- GIVEN ENTRIES:
(* ===== verification/LockThm.v ===== *)
(** The locks of an inode: the invariant of the list [i_flock], what a request
    does to it, and that no two owners hold conflicting locks. *)

From S2P Require Import Prelude Errno PosixLock LockSim.

(** ** Whose lock is on a byte *)

Definition is_owned (o p : Z) (f : file_lock) : bool :=
  (fl_owner f =? o) && (fl_pid f =? p) && has_flag f FL_POSIX.

(** The type of the lock that [o], [p] holds on byte [x]. *)
Fixpoint lock_at (m : gmap Z file_lock) (l : list Z) (o p x : Z) : option Z :=
  match l with
  | [] => None
  | a :: l =>
      match m !! a with
      | Some f => if is_owned o p f && inside (rng f) x then Some (fl_type f) else lock_at m l o p x
      | None => lock_at m l o p x
      end
  end.

Definition lock_on (w : locks) (o p x : Z) : option Z := lock_at (fl_store w) (i_flock w) o p x.

Lemma is_owned_true o p f :
  is_owned o p f = true ↔ fl_owner f = o ∧ fl_pid f = p ∧ has_flag f FL_POSIX = true.
Proof. unfold is_owned. rewrite !andb_true_iff, !Z.eqb_eq. tauto. Qed.

Lemma owned_is o p f : owned o p f → is_owned o p f = true.
Proof. intros (? & ? & ? & _). by apply is_owned_true. Qed.

Lemma lock_at_app m l k o p x :
  lock_at m (l ++ k) o p x =
  match lock_at m l o p x with Some t => Some t | None => lock_at m k o p x end.
Proof.
  induction l as [|a l IH]; simpl; [done|]. destruct (m !! a) as [f|]; [|done].
  by destruct (is_owned o p f && inside (rng f) x).
Qed.

Lemma lock_at_frame m m' l o p x :
  (∀ a, a ∈ l → m' !! a = m !! a) → lock_at m' l o p x = lock_at m l o p x.
Proof.
  induction l as [|a l IH]; simpl; intros H; [done|].
  rewrite (H a), IH by set_solver. done.
Qed.

(** Locks of somebody else say nothing. *)
Definition foreign (o p : Z) (m : gmap Z file_lock) (a : Z) : Prop :=
  ∃ f, m !! a = Some f ∧ is_owned o p f = false.

Lemma lock_at_foreign m l o p x : Forall (foreign o p m) l → lock_at m l o p x = None.
Proof. induction 1 as [|a l (f & Hf & Ho) Hl IH]; simpl; [done|]. by rewrite Hf, Ho. Qed.

Lemma lock_at_reps m l R o p x : reps o p m l R → lock_at m l o p x = held R x.
Proof.
  induction 1 as [|a r l R (f & Hf & <- & Ho) Hl IH]; simpl; [done|].
  rewrite Hf. apply owned_is in Ho. rewrite Ho, IH. done.
Qed.

Lemma reps_foreign o p o' p' m l R :
  reps o p m l R → (o', p') ≠ (o, p) → Forall (foreign o' p' m) l.
Proof.
  intros H Hne. induction H as [|a r l R (f & Hf & _ & Ho) Hl IH]; constructor; [|done].
  exists f. split; [done|]. destruct (is_owned o' p' f) eqn:E; [|done].
  apply is_owned_true in E as (E1 & E2 & _). destruct Ho as (O1 & O2 & _). exfalso. apply Hne. congruence.
Qed.

(** ** The list of an inode *)

(** The locks of one owner, contiguous in the list. *)
Record group := Group { g_owner : Z; g_pid : Z; g_ids : list Z; g_regions : list region }.

Definition group_ok (m : gmap Z file_lock) (g : group) : Prop :=
  reps (g_owner g) (g_pid g) m (g_ids g) (g_regions g) ∧ regions_ok (g_regions g) ∧ g_ids g ≠ [].

Definition g_key (g : group) : Z * Z := (g_owner g, g_pid g).

(** FLOCK locks and leases come first, then the POSIX locks, by owner, each
    owner's sorted, disjoint and merged. *)
Record locks_shape (w : locks) (fs : list Z) (gs : list group) : Prop := {
  sh_list : i_flock w = fs ++ mjoin (g_ids <$> gs);
  sh_nodup : NoDup (i_flock w);
  sh_flocks : Forall (λ a, ∃ f, fl_store w !! a = Some f ∧ has_flag f FL_POSIX = false) fs;
  sh_groups : Forall (group_ok (fl_store w)) gs;
  sh_keys : NoDup (g_key <$> gs)
}.

Definition locks_ok (w : locks) : Prop := ∃ fs gs, locks_shape w fs gs.

Lemma join_app_groups (g1 g2 : list group) :
  mjoin (g_ids <$> g1 ++ g2) = mjoin (g_ids <$> g1) ++ mjoin (g_ids <$> g2).
Proof. by rewrite fmap_app, join_app. Qed.

Lemma groups_foreign m gs o p :
  Forall (group_ok m) gs → (o, p) ∉ g_key <$> gs → Forall (foreign o p m) (mjoin (g_ids <$> gs)).
Proof.
  induction 1 as [|g gs (Hg & _) Hgs IH]; simpl; intros Hn; [constructor|].
  apply not_elem_of_cons in Hn as [Hn1 Hn2]. apply Forall_app. split; [|auto].
  eapply reps_foreign; [done|exact Hn1].
Qed.

Lemma flocks_foreign m fs o p :
  Forall (λ a, ∃ f, m !! a = Some f ∧ has_flag f FL_POSIX = false) fs → Forall (foreign o p m) fs.
Proof.
  apply Forall_impl. intros a (f & Hf & Hp). exists f. split; [done|].
  unfold is_owned. rewrite Hp. by rewrite andb_false_r.
Qed.

Lemma groups_frame m m' gs :
  (∀ a, a ∈ mjoin (g_ids <$> gs) → m' !! a = m !! a) →
  Forall (group_ok m) gs → Forall (group_ok m') gs.
Proof.
  intros Hm H. induction H as [|g gs (H1 & H2 & H3) Hgs IH]; constructor.
  - split; [|done]. eapply reps_frame; [|done]. intros a Ha. apply Hm. simpl. set_solver.
  - apply IH. intros a Ha. apply Hm. simpl. set_solver.
Qed.

(** The part of the list that belongs to the owner of a request. *)
Record part (o p : Z) (w : locks) (fs : list Z) (g1 : list group) (Os : list Z) (R : list region)
    (g2 : list group) : Prop := {
  pt_list : i_flock w = (fs ++ mjoin (g_ids <$> g1)) ++ Os ++ mjoin (g_ids <$> g2);
  pt_reps : reps o p (fl_store w) Os R;
  pt_regions : regions_ok R;
  pt_before : Forall (foreign o p (fl_store w)) (fs ++ mjoin (g_ids <$> g1));
  pt_after : Forall (foreign o p (fl_store w)) (mjoin (g_ids <$> g2));
  pt_g1 : Forall (group_ok (fl_store w)) g1;
  pt_g2 : Forall (group_ok (fl_store w)) g2;
  pt_keys : NoDup ((o, p) :: (g_key <$> g1) ++ (g_key <$> g2));
  pt_last : Os = [] → g2 = []
}.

- TASK OBJECTIVE:
Out of the data above, give again only the lines starting at the one holding "Forall (group_ok m) gs → Forall" and ending at the one holding "pt_g2 : Forall (group_ok (fl_store w)) g2;", unchanged.

- EXPECTED OUTPUT:
  Forall (group_ok m) gs → Forall (group_ok m') gs.
Proof.
  intros Hm H. induction H as [|g gs (H1 & H2 & H3) Hgs IH]; constructor.
  - split; [|done]. eapply reps_frame; [|done]. intros a Ha. apply Hm. simpl. set_solver.
  - apply IH. intros a Ha. apply Hm. simpl. set_solver.
Qed.

(** The part of the list that belongs to the owner of a request. *)
Record part (o p : Z) (w : locks) (fs : list Z) (g1 : list group) (Os : list Z) (R : list region)
    (g2 : list group) : Prop := {
  pt_list : i_flock w = (fs ++ mjoin (g_ids <$> g1)) ++ Os ++ mjoin (g_ids <$> g2);
  pt_reps : reps o p (fl_store w) Os R;
  pt_regions : regions_ok R;
  pt_before : Forall (foreign o p (fl_store w)) (fs ++ mjoin (g_ids <$> g1));
  pt_after : Forall (foreign o p (fl_store w)) (mjoin (g_ids <$> g2));
  pt_g1 : Forall (group_ok (fl_store w)) g1;
  pt_g2 : Forall (group_ok (fl_store w)) g2;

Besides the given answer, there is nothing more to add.